(Beginning of GIVEN DATA)

(** ** Preservation, action by action *)

Lemma step_new s id upd :
  sys_inv s -> txns s !! id = None ->
  exists ts o, oracle_readTs (orc s) = Some (ts, o) /\
    sys_inv (set_txn (set_orc s o) id Starting (new_txn ts upd)).
Proof.
  intros [[Hm Hd] Hn Hr Ht Htx Hh] Hid. unfold oracle_readTs. rewrite Hm.
  rewrite u64_small by lia. eexists _, _. split; [done|].
  set (ts := nextTxnTs (orc s) - 1). split; simpl; try done.
  - destruct Hr as (tr & q & Hmi & Hc & Hi). exists tr, (q ++ [EvBegin ts]).
    rewrite app_assoc. split_and!.
    + apply mark_inv_Begin; [done|]. split; [lia|].
      intros j Hj%Hi. lia.
    + intros i. rewrite count_snoc, Hc, how_many_insert, Hid. unfold reader. simpl.
      repeat case_bool_decide; case_decide; lia || naive_solver.
    + intros i. rewrite idxs_snoc. intros [Hi'|Hi']%elem_of_app; [by apply Hi|].
      apply list_elem_of_singleton in Hi'. lia.
  - destruct Ht as (tr & q & Hmi & Hb & Ha & Hc & Hi & Hw). exists tr, q.
    split_and!; try done.
    + intros i. rewrite Hc, how_many_insert, Hid. rewrite decide_False by (unfold inflight; done). lia.
    + intros i c Hin. destruct (Hw i c Hin) as (p & t & E & ?). exists p, t.
      by rewrite lookup_insert_ne by congruence.
  - intros k x Hk. apply lookup_insert_Some in Hk as [[<- <-]|[Hne Hk]].
    + split; simpl; try done. lia.
    + destruct (Htx k x Hk) as [H1 H2 H3 H4 H5]. split; try done.
      intros Hx ts' id' t' Hid'. apply lookup_insert_Some in Hid' as [[_ [=]]|[_ Hid']].
      by apply (H4 Hx ts' id' t').
  - by apply (hist_inv_ext (orc s)).
Qed.

(** Reaching [Running]: every commit at or below the snapshot is visible. *)
Lemma running_ok s id p t :
  sys_inv s -> txns s !! id = Some (p, t) -> p = Starting \/ p = Waiting ->
  readTs t <= doneUntil (txnMark (orc s)) ->
  txns_ok (nextTxnTs (orc s)) (<[id := (Running, t)]> (txns s)).
Proof.
  intros [_ Hn Hr Ht Htx Hh] Hid Hp Hdu. eapply txns_ok_update; [done|done| |done].
  destruct (Htx id (p, t) Hid) as [H1 H2 H3 H4 H5]. simpl in *.
  split; simpl; try done.
  - intros _ Hdis. apply H2; tauto.
  - intros [|]; done.
  - intros _ ts id' t' Hid'. pose proof (txn_inv_bound _ _ _ _ _ _ Ht Hid'). lia.
Qed.

Lemma step_wait s id t :
  sys_inv s -> txns s !! id = Some (Starting, t) ->
  let '(now, o) := oracle_wait (orc s) (readTs t) id in
  sys_inv (set_txn (set_orc s o) id (if now then Running else Waiting) t).
Proof.
  intros Hinv Hid. unfold oracle_wait, WaitForMark. case_bool_decide as Hdu.
  - pose proof (running_ok s id Starting t Hinv Hid ltac:(auto) Hdu) as Hrun.
    destruct Hinv as [Hmd Hn Hr Ht Htx Hh]. split; simpl; try done.
    + by eapply read_inv_update.
    + by eapply txn_inv_update.
    + by apply (hist_inv_ext (orc s)).
  - destruct Hinv as [Hmd Hn Hr Ht Htx Hh]. split; simpl; try done.
    + by eapply read_inv_update.
    + eapply (txn_inv_update _ _ _ id Starting t Waiting t) in Ht; [|done|done|done].
      destruct Ht as (tr & q & Hmi & Hb & Ha & Hc & Hi & Hw).
      exists tr, (q ++ [EvWait (readTs t) id]). rewrite app_assoc. split_and!.
      * by apply (mark_inv_send _ _ _ (EvWait (readTs t) id)).
      * by apply begins_increasing_snoc.
      * done.
      * intros i. by rewrite count_snoc, Hc.
      * intros i. rewrite idxs_snoc, app_nil_r. apply Hi.
      * intros i c [Hin|Hin]%elem_of_app; [by apply Hw|].
        apply list_elem_of_singleton in Hin as [= -> ->]. rewrite lookup_insert_eq. eauto.
    + eapply txns_ok_update; [done|done| |done].
      destruct (Htx _ _ Hid) as [H1 H2 H3 H4 H5]. split; simpl in *; try done; auto.
    + by apply (hist_inv_ext (orc s)).
Qed.

Lemma step_woken s id t :
  sys_inv s -> txns s !! id = Some (Waiting, t) -> id ∈ closed (txnMark (orc s)) ->
  sys_inv (set_txn s id Running t).
Proof.
  intros Hinv Hid Hcl.
  assert (readTs t <= doneUntil (txnMark (orc s))) as Hdu.
  { destruct Hinv as [_ _ _ (tr & q & Hmi & Hb & Ha & Hc & Hi & Hw) _ _].
    apply (ti_closed _ _ (mi_trace _ _ _ Hmi)) in Hcl as (i & Hin & Hle).
    destruct (Hw i id) as (p0 & t0 & E & Hr); [apply elem_of_app; auto|].
    rewrite Hid in E. simplify_eq. lia. }
  pose proof (running_ok s id Waiting t Hinv Hid ltac:(auto) Hdu) as Hrun.
  destruct Hinv as [Hmd Hn Hr Ht Htx Hh]. split; simpl; try done.
  - by eapply read_inv_update.
  - by eapply txn_inv_update.
Qed.

(** Reads and writes only touch the transaction's own sets. *)
Lemma step_local s id t t' :
  sys_inv s -> txns s !! id = Some (Running, t) ->
  readTs t' = readTs t -> doneRead t' = doneRead t -> discarded t' = discarded t ->
  sys_inv (set_txn s id Running t').
Proof.
  intros [Hmd Hn Hr Ht Htx Hh] Hid E1 E2 E3. split; simpl; try done.
  - by eapply read_inv_update.
  - by eapply txn_inv_update.
  - eapply txns_ok_update; [done|done| |done].
    destruct (Htx _ _ Hid) as [H1 H2 H3 H4 H5]. split; simpl in *; rewrite ?E1, ?E2, ?E3; try done; auto.
Qed.

Lemma step_doneCommit s id ts t :
  sys_inv s -> txns s !! id = Some (Committing ts, t) ->
  sys_inv (set_txn (set_orc s (doneCommit (orc s) ts)) id Finished t).
Proof.
  intros [[Hm Hd] Hn Hr Ht Htx Hh] Hid. unfold doneCommit. rewrite Hm.
  destruct (Htx _ _ Hid) as [H1 H2 H3 H4 H5]. specialize (H5 ts eq_refl). simpl in *.
  split; simpl; try done.
  - by eapply read_inv_update.
  - destruct Ht as (tr & q & Hmi & Hb & Ha & Hc & Hi & Hw).
    exists tr, (q ++ [EvDone ts]). rewrite app_assoc.
    assert (0 < count (tr ++ q) ts) as Hpos by (rewrite Hc; by eapply how_many_pos).
    split_and!.
    + apply (mark_inv_send _ _ _ (EvDone ts)); [done|]. split; [lia|by right].
    + by apply begins_increasing_snoc.
    + done.
    + intros i. rewrite count_snoc. simpl. rewrite how_many_insert, Hid, <- Hc.
      rewrite (decide_False (P := inflight i (Finished, t))) by (unfold inflight; done).
      pose proof (count_nonneg (tr ++ q) i).
      case_bool_decide; case_decide as Hi'; unfold inflight in Hi'; simplify_eq/=; lia.
    + intros i. rewrite idxs_snoc. intros [Hi'|Hi']%elem_of_app; [by apply Hi|].
      apply list_elem_of_singleton in Hi'. lia.
    + intros i c [Hin|Hin]%elem_of_app; [|by apply list_elem_of_singleton in Hin].
      destruct (Hw i c Hin) as (p0 & t0 & E & Hrt). destruct (decide (id = c)) as [->|Hne].
      * rewrite lookup_insert_eq. exists Finished, t. split; [done|congruence].
      * exists p0, t0. by rewrite lookup_insert_ne.
  - eapply txns_ok_update; [done|done| |done]. split; simpl; naive_solver.
  - by apply (hist_inv_ext (orc s)).
Qed.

(End of GIVEN DATA)

**WORK INSTRUCTION**:
Using the entries above, give back exactly the line containing "intros [[Hm Hd] Hn Hr Ht Htx Hh] Hid. unfold oracle_readTs.", the line containing "unfold reader. simpl.", and every line between them, and nothing else.

**TASK RESULT**:
  intros [[Hm Hd] Hn Hr Ht Htx Hh] Hid. unfold oracle_readTs. rewrite Hm.
  rewrite u64_small by lia. eexists _, _. split; [done|].
  set (ts := nextTxnTs (orc s) - 1). split; simpl; try done.
  - destruct Hr as (tr & q & Hmi & Hc & Hi). exists tr, (q ++ [EvBegin ts]).
    rewrite app_assoc. split_and!.
    + apply mark_inv_Begin; [done|]. split; [lia|].
      intros j Hj%Hi. lia.
    + intros i. rewrite count_snoc, Hc, how_many_insert, Hid. unfold reader. simpl.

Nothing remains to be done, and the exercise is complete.